Saved entries:
_ _ _ _

(** [check_lineEdit] (lines 549-561), as the style sheet it sets.  The
    first test is [not text or float(text == 0)]; [float(False)] is [0.0]
    and [float(True)] is [1.0], so the second operand is as true as the
    comparison is. *)
Definition check_lineEdit `{PyRuntime} (text : string) : Style :=
  if (text =? "") || str_eq_int text 0 then Yellow
  else match float_of_str text with
       | None => Red
       | Some x => if Rlt_dec x 0 then Red else White
       end.

(** [check_feed_arc_radius] (lines 537-547), the slot of the radio
    buttons' [toggled] and of the two line edits' [textEdited]. *)
Definition check_feed_arc_radius `{PyRuntime} (a : App) : App :=
  let p := panel a in
  let a1 :=
    if needs_feed (moveType p)
    then set_feedStyle (check_lineEdit (feedLE p)) a
    else set_feedStyle White a in
  if is_arc (moveType p)
  then set_arcRadiusStyle (check_lineEdit (arcRadiusLE p)) a1
  else set_arcRadiusStyle White a1.

(* ================================================================== *)
(** ** The arc geometry of [log] (lines 689-718) *)

Inductive Direction : Type := CW | CCW.

(** ['G2'] is the clockwise arc, ['G3'] the counter-clockwise one. *)
Definition direction_of (m : MoveType) : option Direction :=
  match m with G2 => Some CW | G3 => Some CCW | _ => None end.

Inductive ArcResult : Type :=
| ArcCenter (i j : R)
| ArcDegenerate                     (* 'needs a different end point' *)
| ArcRadiusTooSmall (minimum : R)   (* 'Radius can not be smaller than' *)
| ArcRadiusUnreadable.              (* float(arcRadiusLE.text()) raised *)

Open Scope R_scope.

(** [dx == 0 and dy == 0] (line 691) *)
Definition same_point (dx dy : R) : bool :=
  if Req_dec_T dx 0 then (if Req_dec_T dy 0 then true else false) else false.

(** Lines 691-718 in exact arithmetic, from [dx], [dy] and the value of
    [float(self.arcRadiusLE.text())], which the code evaluates after the
    test of the end point.  The doubles of these lines, with their
    rounding and their exceptions, are [arc_lines] below. *)
Definition arc_solve (d : Direction) (dx dy : R) (radius_text : option R)
  : ArcResult :=
  if same_point dx dy then ArcDegenerate
  else
    match radius_text with
    | None => ArcRadiusUnreadable
    | Some radius =>
        let angle := atan2 dy dx in
        let dxMid := dx / 2 in
        let dyMid := dy / 2 in
        let distance := sqrt (dx ^ 2 + dy ^ 2) in
        if Rlt_dec radius (distance / 2) then ArcRadiusTooSmall (distance / 2)
        else
          let center_offset := sqrt (radius ^ 2 - (distance / 2) ^ 2) in
          let offset_angle :=
            match d with CW => angle - PI / 2 | CCW => angle + PI / 2 end in
          ArcCenter (dxMid + center_offset * cos offset_angle)
                    (dyMid + center_offset * sin offset_angle)
    end.

Close Scope R_scope.

(* ================================================================== *)
(** ** The list widget (Qt's [QListWidget]) *)

(** [insertItem(row, text)]: Qt clamps the row into [0 .. count()]. *)
Definition insertItem (row : Z) (text : string) (l : list string)
  : list string :=
  let r := if (row <? 0)%Z then 0%nat
           else Nat.min (Z.to_nat row) (List.length l) in
  firstn r l ++ text :: skipn r l.

(** [takeItem(row)]: nothing is removed when the row is out of range. *)
Definition takeItem (row : Z) (l : list string) : list string :=
  if ((row <? 0) || (Z.of_nat (List.length l) <=? row))%Z then l
  else firstn (Z.to_nat row) l ++ skipn (S (Z.to_nat row)) l.

(** The context-menu action 'Log to this Line' of [eventFilter]
    (lines 369-370): [self.logToLine = source.currentRow()]. *)
Definition log_to_this_line (currentRow : Z) (a : App) : App :=
  set_logToLine (Some currentRow) a.

(* ================================================================== *)
(** ** Composing a line: [log], lines 662-726 *)

Definition axes_letters : list string :=
  ["X"; "Y"; "Z"; "A"; "B"; "C"; "U"; "V"; "W"].

(** Lines 662-665: the indices whose check box exists and is checked. *)
Definition checked_axes (cbs : list (option bool)) : list nat :=
  filter (fun cb => match nth_error cbs cb with
                    | Some (Some true) => true
                    | _ => false
                    end)
         (seq 0 (List.length cbs)).

(** The loop [for axis in axes] of lines 673-676, 722-725 and 736-737:
    [position_lbs[axis].text()] and [float(position)] for each axis in
    turn.  The result is what was read before the loop ended, and the
    exception that ended it, if any. *)
Fixpoint read_axes `{PyRuntime} (lbs : list (option string))
  (axes : list nat) : list (nat * string * R) * option PyExc :=
  match axes with
  | [] => ([], None)
  | axis :: rest =>
      match nth_error lbs axis with
      | None => ([], Some IndexError)
      | Some None => ([], Some AttributeError)
      | Some (Some position) =>
          match float_of_str position with
          | None => ([], Some ValueError)
          | Some x =>
              let (read, e) := read_axes lbs rest in
              ((axis, position, x) :: read, e)
          end
      end
  end.

Definition axis_value (r : nat * string * R) : R := snd r.

(** [self.axes_letters[axis] + position + ' '] *)
Definition axis_word (r : nat * string * R) : string :=
  nth (fst (fst r)) axes_letters "" ++ snd (fst r) ++ " ".

(** [position + ', '] *)
Definition axis_field (r : nat * string * R) : string :=
  snd (fst r) ++ ", ".

(** How an attempt to compose a line ends. *)
Inductive Attempt : Type :=
| Composed (line : string)
| Returned (m : Message)                     (* mbox(...); return *)
| Raised (shown : list Message) (e : PyExc). (* an exception escapes *)

(** Lines 662-726: the text [''.join(gcode)], from the state as it is
    after lines 655-661. *)
Definition compose `{PyRuntime} (a : App) : Attempt :=
  let p := panel a in
  let (read, exc) := read_axes (position_lbs a) (checked_axes (axis_cbs p)) in
  match exc with
  | Some e => Raised [] e
  | None =>
      let currentPosition := map axis_value read in
      if moveTypeEnableCB p then
        let m := moveType p in
        let words :=
          gcode_of m ++ " " ++ String.concat "" (map axis_word read) in
        let comment :=
          if logCommentLE p =? "" then "" else " ;" ++ logComment a in
        if needs_feed m then
          if negb (is_white (feedStyle a)) then Returned (MissingFeedRate m)
          else
            let words := words ++ "F" ++ feedLE p in
            match direction_of m with
            | None => Composed (words ++ comment)
            | Some d =>
                if negb (is_white (arcRadiusStyle a))
                then Returned (MissingArcRadius m)
                else
                  (* lines 687-688: the dialog, and no return *)
                  let shown :=
                    match lastPosition a with
                    | [] => [NoPriorPosition m]
                    | _ => []
                    end in
                  match currentPosition, lastPosition a with
                  | c0 :: c1 :: _, l0 :: l1 :: _ =>
                      match arc_solve d (c0 - l0) (c1 - l1)
                                      (float_of_str (arcRadiusLE p)) with
                      | ArcDegenerate => Returned (DegenerateMove m)
                      | ArcRadiusUnreadable => Raised shown ValueError
                      | ArcRadiusTooSmall r => Returned (RadiusTooSmall r)
                      | ArcCenter i j =>
                          Composed (words
                                    ++ " I" ++ format_f (precisionSB p) i
                                    ++ " J" ++ format_f (precisionSB p) j
                                    ++ comment)
                      end
                  | _, _ => Raised shown IndexError
                  end
            end
        else Composed (words ++ comment)
      else
        Composed (String.concat "" (map axis_field read) ++ logComment a)
  end.

(* ================================================================== *)
(** ** [log] (lines 654-740) *)

(** [snipFull] (lines 507-509) and [onSnippingCompleted] (480-501): the
    image is grabbed and written to disk; of the state embedded here only
    the index of the next image changes. *)
Definition snipFull (a : App) : App :=
  if autoIncrementCB (panel a)
  then set_imgFileIndexSB (imgFileIndexSB a + 1) a
  else a.

(** Lines 655-661. *)
Definition log_comment (a : App) : App :=
  let p := panel a in
  let a := set_logComment (logCommentLE p) a in
  if screenShotEnableCB p then
    let name :=
      imgFileNameLE p ++ "_" ++ str_of_int (imgFileIndexSB a) ++ ".png" in
    let a := set_imgName (Some name) a in
    let a := if imgFileName2CmntCB p
             then set_logComment (logCommentLE p ++ " " ++ name) a
             else a in
    snipFull a
  else a.

(** Lines 727-734. *)
Definition write_line (line : string) (a : App) : App :=
  match logToLine a with
  | Some row =>
      set_gcodeLW (takeItem (row + 1) (insertItem row line (gcodeLW a))) a
  | None => set_gcodeLW (gcodeLW a ++ [line]) a
  end.

(** [log].  The autosave of lines 739-740 writes the file through the
    file dialogs and the disk, and changes nothing of [App]. *)
Definition log `{PyRuntime} (a : App) : Attempt * App :=
  let a := log_comment a in
  match compose a with
  | Raised shown e => (Raised shown e, fold_right mbox a shown)
  | Returned m => (Returned m, mbox m a)
  | Composed line =>
      let a := write_line line a in
      let (read, exc) :=
        read_axes (position_lbs a) (checked_axes (axis_cbs (panel a))) in
      let a := set_lastPosition (map axis_value read) a in
      match exc with
      | Some e => (Raised [] e, a)
      | None => (Composed line, set_logToLine None a)
      end
  end.

(* ================================================================== *)
(** ** [update] (lines 742-819) *)

(** What [self.s.poll()] refreshes, as far as [update] reads it. *)
Record Stat : Type := {
  actual_position : list R;
  g5x_offset : list R;
  g92_offset : list R;
  tool_offset : list R;
  stat_din : Z -> bool;
  stat_dout : Z -> bool;
  stat_ain : Z -> float;
  stat_aout : Z -> float
}.

(** [tuple(-sum(i) for i in zip(g5x_offset, g92_offset, tool_offset))] *)
Fixpoint offsets (g5x g92 tool : list R) : list R :=
  match g5x, g92, tool with
  | x :: g5x', y :: g92', z :: tool' =>
      (- (x + y + z))%R :: offsets g5x' g92' tool'
  | _, _, _ => []
  end.

(** [tuple(sum(i) for i in zip(offsets, actual_position))] *)
Fixpoint zip_sum (l1 l2 : list R) : list R :=
  match l1, l2 with
  | x :: l1', y :: l2' => (x + y)%R :: zip_sum l1' l2'
  | _, _ => []
  end.

(** Lines 744-749, the sums in exact arithmetic. *)
Definition display (mode : PositionMode) (s : Stat) : list R :=
  match mode with
  | Relative =>
      zip_sum (offsets (g5x_offset s) (g92_offset s) (tool_offset s))
              (actual_position s)
  | Absolute => actual_position s
  end.

(** [l[i] = v] for an index in range. *)
Fixpoint list_set {A : Type} (i : nat) (v : A) (l : list A) : list A :=
  match l, i with
  | [], _ => []
  | _ :: l', O => v :: l'
  | x :: l', S i' => x :: list_set i' v l'
  end.

(** [self.axes]: the axes of the machine, those [setupAxes] made a check
    box and a label for. *)
Definition machine_axes (cbs : list (option bool)) : list nat :=
  filter (fun i => match nth_error cbs i with
                   | Some (Some _) => true
                   | _ => false
                   end)
         (seq 0 (List.length cbs)).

_ _ _ _

What is required:
Only the number is wanted: how many lines in the data include the string "Message"?

Answer to the exercise:
2